Topic description / abstract:

The genetic foundations of animal domestication have been a major puzzle since 1868 when Charles Darwin delineated it as a scientific problem in his massive book on heredity, Variation in Domesticated Plants and Animals. more than 30 years before there was a recognized science of heredity. A chief discovery of Darwin’s was that domestication seems to be accompanied by a suite of morphological and physiological traits that have little obvious connection to the core features of domestication itself.
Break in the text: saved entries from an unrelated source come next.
(** * Time utility (stopwatch and countdown): a shallow embedding of script.js

    The development follows the classes of [script.js]:
    - [Js]: the handful of JavaScript string primitives used by the keypad
      ([toString], [padStart], [slice], [parseInt]);
    - [Scheduler]: the host's [setInterval] / [clearInterval];
    - [Input]: [CountdownInputManager] (keypad buffer);
    - [Stopwatch]: [StopwatchLogic];
    - [Countdown]: [CountdownLogic], wired to the keypad as in the bootstrap.

    Instants ([Date.now()]) and durations are integers ([Z]); the value
    buffered by the keypad is a natural number ([N]) because the source only
    ever assigns it [0], a sum of parsed digit groups, or [MAX_COUNTDOWN_MS].
    Every method is a total function on the object's fields; the calls made on
    collaborators (the display manager, the button's [textContent]) are kept
    as fields of the same record, so that what was shown and in which order
    can be stated. *)

From Stdlib Require Import ZArith NArith List String Ascii Bool Lia.
From Stdlib Require Import DecimalString.
From Stdlib Require Import DecimalN.
Import ListNotations.

Open Scope Z_scope.

(** ** Constants (script.js, lines 22-25) *)

Definition MS_PER_HOUR : Z := 3600000.
Definition MS_PER_MINUTE : Z := 60000.
Definition MS_PER_SECOND : Z := 1000.
Definition MAX_COUNTDOWN_MS : Z := 24 * MS_PER_HOUR - 1.

(** ** JavaScript string primitives *)

Module Js.

Open Scope string_scope.

(** [Number.prototype.toString()] on a non-negative integer. *)
Definition toString (n : N) : string :=
  NilZero.string_of_uint (N.to_uint n).

(** [n] copies of the character [c]. *)
Fixpoint fill (n : nat) (c : ascii) : string :=
  match n with
  | O => EmptyString
  | S k => String c (fill k c)
  end.

(** [s.padStart(len, c)] for a one-character pad string. *)
Definition padStart (len : nat) (c : ascii) (s : string) : string :=
  fill (len - String.length s) c ++ s.

(** Index resolution of [String.prototype.slice]: a negative index counts
    from the end, and the result is clipped to [0 .. len]. *)
Definition clip (len : nat) (i : Z) : nat :=
  if (i <? 0)%Z then Z.to_nat (Z.max (Z.of_nat len + i) 0)
  else Nat.min (Z.to_nat i) len.

(** [s.slice(from, to)]; [to = None] is the one-argument form. *)
Definition slice (from : Z) (to : option Z) (s : string) : string :=
  let len := String.length s in
  let a := clip len from in
  let b := match to with Some t => clip len t | None => len end in
  substring a (b - a) s.

Definition digit_value (c : ascii) : option N :=
  let k := N_of_ascii c in
  if ((48 <=? k) && (k <=? 57))%N then Some (k - 48)%N else None.

(** The test [/^\d$/]: exactly one character, a decimal digit. *)
Definition is_digit (s : string) : bool :=
  match s with
  | String c EmptyString =>
      match digit_value c with Some _ => true | None => false end
  | _ => false
  end.

(** Value of the longest prefix of decimal digits, most significant first. *)
Fixpoint parse_digits (acc : N) (s : string) : N :=
  match s with
  | EmptyString => acc
  | String c rest =>
      match digit_value c with
      | Some d => parse_digits (10 * acc + d)%N rest
      | None => acc
      end
  end.

(** [parseInt(s)] on the strings the keypad builds: these are non-empty runs
    of decimal digits (lemma [register_digits]), on which [parseInt] is
    the decimal value.  JavaScript answers [NaN] when [s] does not begin with
    a digit; that case is outside the integer model and yields [0] here. *)
Definition parseInt (s : string) : N := parse_digits 0%N s.

End Js.

(** ** The periodic-callback source: [setInterval] / [clearInterval] *)

Module Scheduler.

(** Handles are the numbers the host hands out; [live] lists the intervals
    that have been registered and not cleared yet. *)
Record t : Type := mk { live : list nat; fresh : nat }.

Definition empty : t := mk [] 0%nat.

(** [setInterval(callback, 10)]: registers a new interval, returns its handle. *)
Definition setInterval (s : t) : nat * t :=
  (fresh s, mk (fresh s :: live s) (S (fresh s))).

(** [clearInterval(h)]; [h = None] is [null], which clears nothing. *)
Definition clearInterval (h : option nat) (s : t) : t :=
  match h with
  | None => s
  | Some k => mk (filter (fun x => negb (Nat.eqb x k)) (live s)) (fresh s)
  end.

Definition is_live (k : nat) (s : t) : bool :=
  existsb (Nat.eqb k) (live s).

End Scheduler.

(** ** [CountdownInputManager]: the keypad buffer *)

Module Input.

Inductive warning : Type :=
| InvalidInput      (* the argument is not one decimal digit *)
| ExceedsLimit      (* hours > 23, minutes > 59 or seconds > 59 *)
| Clamped           (* inputMs > MAX_COUNTDOWN_MS, clamped *)
| NothingToSet.     (* Set pressed with inputMs = 0 *)

Record t : Type := mk {
  inputMs : N;              (* this.inputMs *)
  shown : list N;           (* arguments of displayManager.update, newest first *)
  warnings : list warning   (* console.warn calls, newest first *)
}.

(** The constructor: [inputMs = 0] and [displayManager.update(0)]. *)
Definition new : t := mk 0 [0%N] [].

Definition warn (w : warning) (m : t) : t :=
  mk (inputMs m) (shown m) (w :: warnings m).

(** The six-character string the source calls [currentNumString]:
    the buffered value in whole seconds, in decimal, padded with zeros. *)
Definition currentNumString (m : t) : string :=
  Js.padStart 6 "0"%char (Js.toString (inputMs m / Z.to_N MS_PER_SECOND)%N).

(** [newNumString]: the last five characters followed by the new digit. *)
Definition newNumString (digit : string) (m : t) : string :=
  (Js.slice (-5) None (currentNumString m) ++ digit)%string.

Definition newSeconds (digit : string) (m : t) : N :=
  Js.parseInt (Js.slice (-2) None (newNumString digit m)).
Definition newMinutes (digit : string) (m : t) : N :=
  Js.parseInt (Js.slice (-4) (Some (-2)) (newNumString digit m)).
Definition newHours (digit : string) (m : t) : N :=
  Js.parseInt (Js.slice 0 (Some (-4)) (newNumString digit m)).

(** [handleNumberInput(digit)], lines 279-318. *)
Definition handleNumberInput (digit : string) (m : t) : t :=
  if negb (Js.is_digit digit) then warn InvalidInput m
  else
    let s := newSeconds digit m in
    let mi := newMinutes digit m in
    let h := newHours digit m in
    if ((23 <? h) || (59 <? mi) || (59 <? s))%N then warn ExceedsLimit m
    else
      let v := (h * Z.to_N MS_PER_HOUR + mi * Z.to_N MS_PER_MINUTE
                + s * Z.to_N MS_PER_SECOND)%N in
      if (Z.to_N MAX_COUNTDOWN_MS <? v)%N
      then mk (Z.to_N MAX_COUNTDOWN_MS)
              (Z.to_N MAX_COUNTDOWN_MS :: shown m)
              (Clamped :: warnings m)
      else mk v (v :: shown m) (warnings m).
(** [func runValidate(cmd *cobra.Command, args []string) error], with what
    it writes to standard output, one string per print statement. *)
Definition runValidate (now : Go.Time) (args : list string)
  : list string * outcome :=
  match args with
  | [] => ([], Panic "index out of range [0] with length 0")
  | filePath :: _ =>
      if stat_IsNotExist (Stat filePath)
      then ([], Return (Some ("file does not exist: " ++ filePath)))
      else
        match ValidateFile now filePath with
        | (_, Some err) => ([], Return (Some ("validation failed: " ++ err)))
        | (None, None) => ([], Panic "nil pointer dereference")
        | (Some result, None) =>
            if IsValid result
            then (["✓ " ++ filePath ++ " is valid
"], Return None)
            else
              let header := "✗ " ++ filePath ++ " is invalid:
" in
              let warnings :=
                if (0 <? Go.len (Warnings result))%nat
                then "
Warnings:
" :: print_items (Go.elems (Warnings result))
                else [] in
              (header :: (print_items (Go.elems (Errors result)) ++ warnings)%list,
               Exit 1)
        end
  end.

End Commands.

(* ===================================================================== *)
(** ** The checker *)
(* ===================================================================== *)

Module checker.

(** [type FileCheck struct] *)
Record FileCheck : Type := {
  Name : string;
  Path : string;
  Exists : bool;
  Valid : bool;
  Errors : Go.slice string;
  Warnings : Go.slice string
}.

(** [type Recommendation struct] *)
Record Recommendation : Type := {
  Priority : string;
  Category : string;
  Description : string;
  Action : string
}.

(** [type CheckResult struct]; its field [Path] is [Result_Path] here. *)
Record CheckResult : Type := {
  Result_Path : string;
  IsCompliant : bool;
  Files : Go.slice FileCheck;
  MissingFiles : Go.slice string;
  Recommendations : Go.slice Recommendation
}.

(** [type Checker struct] *)
Record Checker : Type := {
  repoPath : string
}.

(** [func New(repoPath string) *Checker] *)
Definition New (path : string) : Checker := {| repoPath := path |}.

(** [result.Files = append(result.Files, check)] *)
Definition add_file (check : FileCheck) (result : CheckResult) : CheckResult :=
  {| Result_Path := Result_Path result;
     IsCompliant := IsCompliant result;
     Files := Go.append (Files result) check;
     MissingFiles := MissingFiles result;
     Recommendations := Recommendations result |}.

(** [result.MissingFiles = append(result.MissingFiles, name)] *)
Definition add_missing (name : string) (result : CheckResult) : CheckResult :=
  {| Result_Path := Result_Path result;
     IsCompliant := IsCompliant result;
     Files := Files result;
     MissingFiles := Go.append (MissingFiles result) name;
     Recommendations := Recommendations result |}.

(** [result.Recommendations = append(result.Recommendations, rec)] *)
Definition add_recommendation (rec : Recommendation) (result : CheckResult)
  : CheckResult :=
  {| Result_Path := Result_Path result;
     IsCompliant := IsCompliant result;
     Files := Files result;
     MissingFiles := MissingFiles result;
     Recommendations := Go.append (Recommendations result) rec |}.

(** [result.IsCompliant = len(result.MissingFiles) == 0] *)
Definition set_compliance (result : CheckResult) : CheckResult :=
  {| Result_Path := Result_Path result;
     IsCompliant := (Go.len (MissingFiles result) =? 0)%nat;
     Files := Files result;
     MissingFiles := MissingFiles result;
     Recommendations := Recommendations result |}.

Section Checks.

Context {sys : System}.

(** The loop [for _, path := range possiblePaths] of the five [check]
    functions, which returns at the first path that [os.Stat] finds, and the
    [FileCheck] they return when the loop finds none. *)
Fixpoint range_possiblePaths (name : string) (possiblePaths : list string)
  : FileCheck :=
  match possiblePaths with
  | [] =>
      {| Name := name; Path := ""; Exists := false; Valid := false;
         Errors := Go.nil_slice; Warnings := Go.nil_slice |}
  | path :: rest =>
      if stat_ok (Stat path)
      then {| Name := name; Path := path; Exists := true; Valid := true;
              Errors := Go.nil_slice; Warnings := Go.nil_slice |}
      else range_possiblePaths name rest
  end.

(** [func (c *Checker) checkSecurityInsights() FileCheck] *)
Definition checkSecurityInsights (c : Checker) : FileCheck :=
  let possiblePaths :=
    [Join [repoPath c; "SECURITY-INSIGHTS.yml"];
     Join [repoPath c; ".github"; "SECURITY-INSIGHTS.yml"];
     Join [repoPath c; "SECURITY-INSIGHTS.yaml"];
     Join [repoPath c; ".github"; "SECURITY-INSIGHTS.yaml"]] in
  range_possiblePaths "SECURITY-INSIGHTS.yml" possiblePaths.

(** [func (c *Checker) checkSecurityPolicy() FileCheck] *)
Definition checkSecurityPolicy (c : Checker) : FileCheck :=
  let possiblePaths :=
    [Join [repoPath c; "SECURITY.md"];
     Join [repoPath c; ".github"; "SECURITY.md"];
     Join [repoPath c; "docs"; "SECURITY.md"]] in
  range_possiblePaths "SECURITY.md" possiblePaths.

(** [func (c *Checker) checkLicense() FileCheck] *)
Definition checkLicense (c : Checker) : FileCheck :=
  let possiblePaths :=
    [Join [repoPath c; "LICENSE"];
     Join [repoPath c; "LICENSE.md"];
     Join [repoPath c; "LICENSE.txt"];
     Join [repoPath c; "COPYING"]] in
  range_possiblePaths "LICENSE" possiblePaths.
(** The statement that opens [client], [Register] and [deregister]:
    [if _, ok := c.agents[address]; !ok { c.agents[address] = c.newAgent(address) }]. *)
Definition connect (address : string) : M unit :=
  σ ← get;
  match agents (this σ) !! address with
  | Some _ => mret tt
  | None => a ← newAgent address; modify (set_agents <[address := a]>)
  end.

Definition client (address : string) : M (option Client) :=
  if decide (address = "") then mret None
  else connect address;; agents_at address.

(** ** Package [consul]: registration *)

(** [fmt.Sprintf("upstreams/%s/%s:%d", name, agent, port)]. *)
Definition hkey_of (name agent : string) (port : Z) : string :=
  "upstreams/" +:+ name +:+ "/" +:+ agent +:+ ":" +:+ pretty port.

(** The double quote character, as a one-byte string. *)
Definition dq : string := String (Ascii.ascii_of_nat 34) EmptyString.

(** The value literal of [registerUpstream]: a JSON object with the
    members weight 1, max_fails 2 and fail_timeout 10, written with a space
    after each comma. *)
Definition upstream_value : string :=
  "{" +:+ dq +:+ "weight" +:+ dq +:+ ":1, " +:+
  dq +:+ "max_fails" +:+ dq +:+ ":2, " +:+
  dq +:+ "fail_timeout" +:+ dq +:+ ":10}".

Definition registerUpstream (service : Service) : M (option string * bool) :=
  let hkey := hkey_of (Name service) (Agent service) (Port service) in
  let value := upstream_value in
  let p := {| Key := hkey; Value := value |} in
  cl ← agents_at (Agent service);
  r ← CAS cl p;
  match r with
  | (_, Some e) => mret (Some ("Unable to CAS key " +:+ hkey +:+ ": " +:+ e), false)
  | (_, None) => mret (None, true)
  end.

(** The registration [Register] builds from the service: the struct literal
    and the statement that copies the tags when there are any. *)
Definition registration (service : Service) : AgentServiceRegistration :=
  let s :=
    {| RID := ID service;
       RName := Name service;
       RPort := Port service;
       RAddress := registry.Address service;
       RTags := [];
       RCheck := {| CTTL := TTL (SCheck service);
                    CScript := Script (SCheck service);
                    CHTTP := HTTP (SCheck service);
                    CInterval := Interval (SCheck service) |} |} in
  if decide (0 < length (Tags service))%nat
  then {| RID := RID s; RName := RName s; RPort := RPort s;
          RAddress := RAddress s; RTags := Tags service; RCheck := RCheck s |}
  else s.

Definition Register (service : Service) : M unit :=
  σ ← get;
  match serviceCache σ !! ID service with
  | Some _ => CacheMark (ID service)
  | None =>
      connect (Agent service);;
      let s := registration service in
      cl ← agents_at (Agent service);
      err ← ServiceRegister cl s;
      match err with
      | Some _ => mret tt
      | None =>
          r ← registerUpstream service;
          if negb r.2 then mret tt
          else
            modify (set_serviceCache <[RID s := newCacheEntry s (Agent service)]>);;
            CacheMark (RID s)
      end
  end.

(** ** Package [consul]: deregistration *)

(** The agent name [deRegisterUpstream] works out from the identifier of the
    stored registration (its first five lines). *)
Definition upstreamAgent (id : string) : M string :=
  let agents := Strings.Split id ":" in
  agent ← index agents 1;
  if Strings.Contains agent "-"
  then index (Strings.Split agent "-") 0
  else mret agent.

Definition deRegisterUpstream (service : AgentServiceRegistration)
    : M (option string * bool) :=
  agent ← upstreamAgent (RID service);
  let hkey := hkey_of (RName service) agent (RPort service) in
  σ ← get;
  match agents (this σ) !! agent with
  | Some cl =>
      e ← Delete cl hkey;
      match e with
      | Some e => mret (Some ("Unable to Delete key " +:+ hkey +:+ ": " +:+ e), false)
      | None => mret (None, true)
      end
  | None => mret (None, true)
  end.

Definition deregister (agent : string) (service : AgentServiceRegistration)
    : M (option string) :=
  connect agent;;
  cl ← agents_at agent;
  ServiceDeregister cl (RID service).

(** The body of the loop of [Deregister], for the key [s] and the entry [b]
    the iteration yields. *)
Definition sweep_entry (s : string) (b : cacheEntry) : M unit :=
  valid ← CacheIsValid s;
  if (valid : bool) then CacheProcessDeregister s
  else
    err ← deregister (agent b) (service b);
    match err with
    | Some _ => mret tt
    | None =>
        deRegisterUpstream (service b);;
        modify (set_serviceCache (delete s))
    end.

(** [for s, b := range serviceCache]: Go visits the keys in an order of its
    own choosing, given here as [order]; a key whose entry was deleted
    before the loop reached it is not produced. *)
Fixpoint range_serviceCache (order : list string)
    (body : string → cacheEntry → M unit) : M unit :=
  match order with
  | [] => mret tt
  | s :: rest =>
      σ ← get;
      match serviceCache σ !! s with
      | Some b => body s b
      | None => mret tt
      end;;
      range_serviceCache rest body
  end.

Definition Deregister (order : list string) : M unit :=
  range_serviceCache order sweep_entry.
(** One worker over the whole table finds the step feature with the
    threshold 1.0: it sends the two pixels of label 1 left and the two of
    label 0 right, for a gain of 1. *)
Example demo_thread_body :
  thread_body log2_of_power demo_ctx demo_root 0 2 quiet no_best
  = Ok (mkBest (F32.of_Z 1) 1 1 (2, 2), [pow2 (-1); pow2 (-1)]).
Proof. vm_compute. reflexivity. Qed.

(** With two workers and the coordinator: the root is split, and so
    are its pixels. *)
Example demo_train_iteration :
  train_iteration log2_of_power demo_ctx 2 (fun _ => quiet) false
    demo_published
    (mkTrainer (repeat (set_leaf default_node UINT32_MAX) 3) [demo_root] 0 [])
  = Ok (Some
          (mkTrainer
             [mkNode uv_step (F32.of_Z 1) 0;
              set_leaf default_node UINT32_MAX;
              set_leaf default_node UINT32_MAX]
             [mkNodeData 1 1 2 [mkInt3D (1, 0) 0; mkInt3D (1, 0) 1];
              mkNodeData 2 1 2 [mkInt3D (0, 0) 0; mkInt3D (0, 0) 1]]
             0 [],
           mkPublished [F32.zero; F32.of_Z 1] [0; 1] [0; 1] [0; 0; 2; 2]
                       [pow2 (-1); pow2 (-1)])).
Proof. vm_compute. reflexivity. Qed.
Lemma aptx_step_waiting cfg (st st' : Aptx.state) (it : Aptx.iteration) :
  Aptx.reads_honest it ->
  Aptx.no_block_waiting cfg st -> Ffb.size (Aptx.pcm st) < 2 ^ 64 ->
  Ffb.ffb_len_out (Aptx.pcm st) <= Ffb.size (Aptx.pcm st) ->
  snd (Aptx.step cfg st it) = Io.Continue st' ->
  Aptx.no_block_waiting cfg st' /\ Ffb.size (Aptx.pcm st') = Ffb.size (Aptx.pcm st) /\
  Ffb.ffb_len_out (Aptx.pcm st') <= Ffb.size (Aptx.pcm st').
Proof.
  intros Hon Hw Hsz Hle.
  assert (Hread : snd (Aptx.read_and_send cfg st it) = Io.Continue st' ->
                  Aptx.no_block_waiting cfg st' /\
                  Ffb.size (Aptx.pcm st') = Ffb.size (Aptx.pcm st) /\
                  Ffb.ffb_len_out (Aptx.pcm st') <= Ffb.size (Aptx.pcm st')).
  { unfold Aptx.read_and_send.
    destruct (Fifo.io_thread_read_pcm _ _) as [r|] eqn:Er; [|discriminate].
    pose proof (read_pcm_honest _ _ _ Hon Er) as Hret.
    destruct (Z.eqb_spec (Fifo.ret r) 0); [cbn [snd]; intros [= <-]; auto|].
    destruct (Z.eqb_spec (Fifo.ret r) (-1)).
    { destruct (Fifo.errno_out r =? EAGAIN); cbn [snd];
        [intros [= <-]; auto|discriminate]. }
    set (pcm1 := Ffb.ffb_seek (Aptx.pcm st) (Fifo.ret r)).
    assert (H1 : 0 <= Ffb.ffb_len_out pcm1 <= Ffb.size pcm1 /\
                 Ffb.size pcm1 = Ffb.size (Aptx.pcm st)).
    { subst pcm1. unfold Aptx.no_block_waiting in Hw.
      destruct (Aptx.pcm st) as [size lo].
      unfold Ffb.ffb_seek, Ffb.ffb_len_in, Ffb.ffb_len_out in *.
      cbn [Ffb.size Ffb.len_out Aptx.set_errno Aptx.pcm] in *.
      destruct (Z.gtb_spec (Fifo.ret r) (size - lo)); cbn [Ffb.size Ffb.len_out]; lia. }
    cbn [Aptx.set_errno Aptx.pcm Aptx.poll_timeout Aptx.asrs_frames Aptx.coutq_i
         Aptx.errno]. fold pcm1.
    match goal with
    | |- context [Aptx.encode_rounds cfg ?rs ?s ?l] =>
        pose proof (fun st2 left evs => aptx_encode_rounds_left cfg rs s st2 l left evs
                                          ltac:(lia)) as Hrounds;
        destruct (Aptx.encode_rounds cfg rs s l) as [evs [[st2| |] len_left]]
    end; cbn [snd]; try discriminate.
    destruct (Hrounds st2 len_left evs eq_refl) as (Hl1 & Hl2 & _).
    intros [= <-]. cbn [Aptx.pcm]. unfold Aptx.no_block_waiting, Ffb.ffb_shift,
      Ffb.ffb_len_out. cbn [Aptx.pcm Ffb.size Ffb.len_out].
    unfold Ffb.ffb_len_out in *. rewrite u64_small by lia.
    destruct H1 as [H1 H2]. repeat split; try lia. }
  unfold Aptx.step.
  destruct (Aptx.it_poll it) as [|e|[|]]; try exact Hread.
  - cbn [snd]. destruct (Aptx.it_pcm_closed it); [discriminate|].
    intros [= <-]. auto.
  - destruct (e =? EINTR); cbn [snd]; [intros [= <-]; auto|discriminate].
  - destruct (Aptx.it_signal it) as [[| | | | | |]|]; try exact Hread;
      cbn [snd]; intros [= <-]; auto.
Qed.

(** X21.  Between two iterations of the aptX source thread less than one
    block of samples (four frames) waits in the PCM buffer: whatever a run
    reads from the FIFO, whenever the encoder fails and however the
    socket answers, an iteration ends only when every complete block has
    been encoded and handed to the socket.  (The transport has at least
    one channel, and [read] returns no negative byte count.) *)
Theorem aptx_no_block_left_waiting cfg (e : Z) (its : list Aptx.iteration)
  (st' : Aptx.state) :
  0 < Aptx.aptx_pcm_samples cfg ->
  Forall Aptx.reads_honest its ->
  snd (Aptx.run cfg (Aptx.init cfg e) its) = Io.Continue st' ->
  Aptx.no_block_waiting cfg st'.
Proof.
  intros Hpos Hon.
  assert (Hgen : forall st,
    Aptx.no_block_waiting cfg st -> Ffb.size (Aptx.pcm st) < 2 ^ 64 ->
    Ffb.ffb_len_out (Aptx.pcm st) <= Ffb.size (Aptx.pcm st) ->
    snd (Aptx.run cfg st its) = Io.Continue st' -> Aptx.no_block_waiting cfg st').
  { unfold Aptx.run. induction Hon as [|it its Hit _ IH]; intros st Hw Hsz Hle;
      cbn [Loop.run].
    - intros [= <-]. exact Hw.
    - pose proof (fun s1 => aptx_step_waiting cfg st s1 it Hit Hw Hsz Hle) as Hstep.
      destruct (Aptx.step cfg st it) as [evs [st1| |]]; cbn [snd] in *;
        try discriminate.
      destruct (Hstep st1 eq_refl) as (Hw1 & Hsz1 & Hle1).
      specialize (IH st1 Hw1 ltac:(lia) Hle1).
      destruct (Loop.run _ st1 its) as [evs' e']. cbn [snd] in *. exact IH. }
  apply Hgen.
  - unfold Aptx.no_block_waiting, Aptx.init, Ffb.ffb_init, Ffb.ffb_len_out.
    cbn [Aptx.pcm Ffb.len_out]. lia.
  - unfold Aptx.init, Ffb.ffb_init. cbn [Aptx.pcm Ffb.size].
    unfold u64. apply Z.mod_pos_bound. lia.
  - unfold Aptx.init, Ffb.ffb_init, Ffb.ffb_len_out. cbn [Aptx.pcm Ffb.size Ffb.len_out].
    unfold u64. apply Z.mod_pos_bound. lia.
Qed.

Lemma aptx_writes_code_words_witness :
  Forall (fun w => Aptx.x_len w = Aptx.x_pcm_frames w /\
                   Aptx.x_len w mod 4 = 0 /\
                   0 <= Aptx.x_len w <= Aptx.mtu_write AptxSample.cfg)
         (Aptx.writes (fst (Aptx.run AptxSample.cfg (Aptx.init AptxSample.cfg 0)
                              [AptxSample.full; AptxSample.full]))).
Proof.
  apply aptx_writes_code_words. vm_compute. split; [discriminate|reflexivity].
Defined.

Lemma aptx_no_block_left_waiting_witness :
  exists st',
    snd (Aptx.run AptxSample.cfg (Aptx.init AptxSample.cfg 0)
           [AptxSample.full; AptxSample.full]) = Io.Continue st' /\
    Aptx.no_block_waiting AptxSample.cfg st'.
Proof.
  eexists. split; [vm_compute; reflexivity|].
  apply (aptx_no_block_left_waiting AptxSample.cfg 0 [AptxSample.full; AptxSample.full]).
  - reflexivity.
  - do 2 (apply Forall_cons;
          [apply Forall_cons; [vm_compute; discriminate|apply Forall_nil]|]).
    apply Forall_nil.
  - reflexivity.
Defined.

(** ** Theorems: starting a thread *)

(** X22.  [io_thread_create] returns 0 or -1.  When it returns 0 a thread
    runs a routine of the transport's own profile and holds one
    reference to the transport; when it returns -1 no thread runs and the
    reference count is what it was, whether no routine serves the codec
    or [pthread_create] failed. *)
Theorem thread_holds_one_reference (b : Create.build) (p : Dbus.profile)
  (codec : Create.a2dp_codec) (pthread_create_ret n : Z) :
  let rv := fst (Create.io_thread_create b p codec pthread_create_ret) in
  let evs := snd (Create.io_thread_create b p codec pthread_create_ret) in
  (rv = 0 \/ rv = -1) /\
  (rv = 0 ->
   exists r, Create.running evs = Some r /\ Create.serves r p = true /\
             Create.refs n evs = n + 1) /\
  (rv = -1 -> Create.running evs = None /\ Create.refs n evs = n).
Proof.
  unfold Create.io_thread_create.
  destruct (Create.select_routine b p codec) as [[r|] evs0] eqn:Esel.
  - assert (Hs : Create.serves r p = true /\ evs0 = []).
    { revert Esel. unfold Create.select_routine.
      destruct p, codec; try destruct (Create.ENABLE_MPEG b);
        try destruct (Create.ENABLE_AAC b); try destruct (Create.ENABLE_APTX b);
        try destruct (Create.ENABLE_LDAC b); intros [= <- <-]; split; reflexivity. }
    destruct Hs as [Hserves ->].
    destruct (Z.eqb_spec pthread_create_ret 0) as [E|N]; cbn [negb fst snd app].
    + split; [left; reflexivity|]. split; [|discriminate].
      intros _. exists r. cbn [Create.running Create.refs]. rewrite E.
      cbn [Z.eqb]. auto.
    + split; [right; reflexivity|]. split; [discriminate|].
      intros _. cbn [Create.running Create.refs].
      destruct (Z.eqb_spec pthread_create_ret 0); [contradiction|].
      split; [reflexivity|lia].
  - cbn [fst snd]. split; [right; reflexivity|]. split; [discriminate|].
    intros _. revert Esel. unfold Create.select_routine.
    destruct p, codec; try destruct (Create.ENABLE_MPEG b);
      try destruct (Create.ENABLE_AAC b); try destruct (Create.ENABLE_APTX b);
      try destruct (Create.ENABLE_LDAC b); intros [= <-]; split; reflexivity.
Qed.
These associated characteristics have been termed the “domestication syndrome”. In recent years, a new hypothesis and a raft of new genomic findings have begun to promise a new set of insights into the domestication syndrome and the traits of tameness and reproductive behavior that define “domestication”. The findings so far apply most clearly to domesticated mammals but are probably also relevant to the handful of bird and fish species that have experienced domestication. The evidence and the new perspective will be discussed in this talk, along with the indications that the phenomenon of domestication may have relevance to human evolution.

 

Biographical note:

Adam Wilkins is a geneticist and evolutionary biologist and is currently a Senior Fellow at Humboldt University in Berlin, Germany. Wilkins obtained a B.A. from Reed College in Portland, Oregon, and a Ph.D. in genetics from the University of Washington in Seattle. He completed post-doctoral fellowships at Massachusetts Institute of Technology and the University of Wisconsin. His books include Genetic Analysis of Animal Development (Wiley & Sons, 1986, 1993) and The Evolution of Developmental Pathways (Sinauer, 2002). From 1990 to 2008, Dr. Wilkins was editor of BioEssays and is currently editor of the “Perspectives” section of GENETICS.